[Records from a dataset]
§

(** * Bottle Tracker worker: the analysis pipeline of [workers/index.js]

    A shallow embedding of [parseCSVLine], [analyzeBottleFeeds] and
    [calculateDailyTrends], together with the JavaScript primitives they
    call, followed by the properties of the pipeline.  The request
    handler [handleDataRequest] and the upload worker of
    [csv_upload_worker_code.md] ([validateCSV], [handleUpload]) come
    after the pipeline, with their own properties at the end.

    Conventions of the embedding.
    - A JavaScript string is a [string] of 8-bit characters.
    - Integers that the code obtains with [parseInt] are exact ([Z]);
      numbers obtained by division are exact rationals ([Q]).  IEEE-754
      rounding and overflow are outside the model.
    - A number that may be [NaN] is an [option]; the result of a division
      whose divisor may be zero is a [number] with infinities and [NaN].
    - [Date] parsing and [Array.prototype.sort] belong to the host; they
      are the two operations of the class [Host]. *)

From Stdlib Require Import ZArith QArith Qround Lqa Ascii String List Permutation Sorted Lia.
From stdpp Require Import base option list gmap strings.

#[local] Open Scope string_scope.
#[local] Open Scope list_scope.

(** ** JavaScript primitives *)

Module JS.

(** *** Characters and strings *)

Definition quote : ascii := Ascii.ascii_of_nat 34.
Definition comma : ascii := Ascii.ascii_of_nat 44.
Definition space : ascii := Ascii.ascii_of_nat 32.
Definition colon : ascii := Ascii.ascii_of_nat 58.
Definition newline : ascii := Ascii.ascii_of_nat 10.

(** [WhiteSpace] and [LineTerminator] code points below 256: TAB, LF, VT,
    FF, CR, SP and NBSP. *)
Definition is_whitespace (c : ascii) : bool :=
  let n := Ascii.nat_of_ascii c in
  ((9 <=? n)%nat && (n <=? 13)%nat) || (n =? 32)%nat || (n =? 160)%nat.

(** The class [\d]. *)
Definition is_digit (c : ascii) : bool :=
  let n := Ascii.nat_of_ascii c in (48 <=? n)%nat && (n <=? 57)%nat.

Definition digit_value (c : ascii) : Z := Z.of_nat (Ascii.nat_of_ascii c) - 48.

Definition is_empty (s : string) : bool :=
  match s with EmptyString => true | String _ _ => false end.

(** A string is truthy when it is not empty. *)
Definition truthy (s : string) : bool := negb (is_empty s).

Fixpoint trimStart (s : string) : string :=
  match s with
  | EmptyString => EmptyString
  | String c s' => if is_whitespace c then trimStart s' else s
  end.

Fixpoint trimEnd (s : string) : string :=
  match s with
  | EmptyString => EmptyString
  | String c s' =>
      let t := trimEnd s' in
      if is_whitespace c && is_empty t then EmptyString else String c t
  end.

(** [s.trim()] *)
Definition trim (s : string) : string := trimEnd (trimStart s).

(** [s.split(sep)] for a separator of one character; the result is never
    the empty list ([String.prototype.split] of the empty string is the
    list of one empty string). *)
Fixpoint split (sep : ascii) (s : string) : list string :=
  match s with
  | EmptyString => [EmptyString]
  | String c s' =>
      if Ascii.eqb c sep then EmptyString :: split sep s'
      else match split sep s' with
           | f :: fs => String c f :: fs
           | [] => [String c EmptyString]
           end
  end.

Fixpoint drop_last_quote (s : string) : string :=
  match s with
  | EmptyString => EmptyString
  | String c EmptyString => if Ascii.eqb c quote then EmptyString else s
  | String c s' => String c (drop_last_quote s')
  end.

(** [s.replace] with the global pattern for a double quote at the start
    or at the end, and the empty replacement: a quote at the very start is
    removed, and so is a quote at the very end. *)
Definition strip_quotes (s : string) : string :=
  drop_last_quote
    match s with
    | String c s' => if Ascii.eqb c quote then s' else s
    | EmptyString => EmptyString
    end.

Fixpoint starts_with (p s : string) : bool :=
  match p, s with
  | EmptyString, _ => true
  | String a p', String b s' => Ascii.eqb a b && starts_with p' s'
  | String _ _, EmptyString => false
  end.

(** [s.includes(p)] *)
Fixpoint includes (p s : string) : bool :=
  starts_with p s ||
  match s with
  | EmptyString => false
  | String _ s' => includes p s'
  end.

Fixpoint take_digits (s : string) : string :=
  match s with
  | String c s' => if is_digit c then String c (take_digits s') else EmptyString
  | EmptyString => EmptyString
  end.

(** [s.match(/(\d+)/)]: the capture group of the leftmost match, which is
    the first maximal run of decimal digits; [None] is [null]. *)
Fixpoint match_digits (s : string) : option string :=
  match s with
  | EmptyString => None
  | String c s' => if is_digit c then Some (take_digits s) else match_digits s'
  end.

Fixpoint digits_value (acc : Z) (s : string) : Z :=
  match s with
  | String c s' => if is_digit c then digits_value (10 * acc + digit_value c) s' else acc
  | EmptyString => acc
  end.

(** [parseInt(s, 10)]: leading white space is skipped, a sign is read,
    then the longest prefix of digits; [None] is [NaN]. *)
Definition parseInt (s : string) : option Z :=
  let t := trimStart s in
  let '(neg, body) :=
    match t with
    | String c t' =>
        if Ascii.eqb c "-" then (true, t')
        else if Ascii.eqb c "+" then (false, t')
        else (false, t)
    | EmptyString => (false, t)
    end in
  if is_empty (take_digits body) then None
  else let v := digits_value 0 body in Some (if neg : bool then (- v)%Z else v).

(** [s.substring(a, b)], with the clamping and the swap of the
    arguments that [substring] performs. *)
Definition substring (a b : nat) (s : string) : string :=
  let len := String.length s in
  let a' := Nat.min a len in
  let b' := Nat.min b len in
  String.substring (Nat.min a' b') (Nat.max a' b' - Nat.min a' b') s.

§

### Exercise goal
Wherever a line in the entries holds "split", copy that line.

### Response to the exercise
(** [s.split(sep)] for a separator of one character; the result is never
    the empty list ([String.prototype.split] of the empty string is the
Fixpoint split (sep : ascii) (s : string) : list string :=
      if Ascii.eqb c sep then EmptyString :: split sep s'
      else match split sep s' with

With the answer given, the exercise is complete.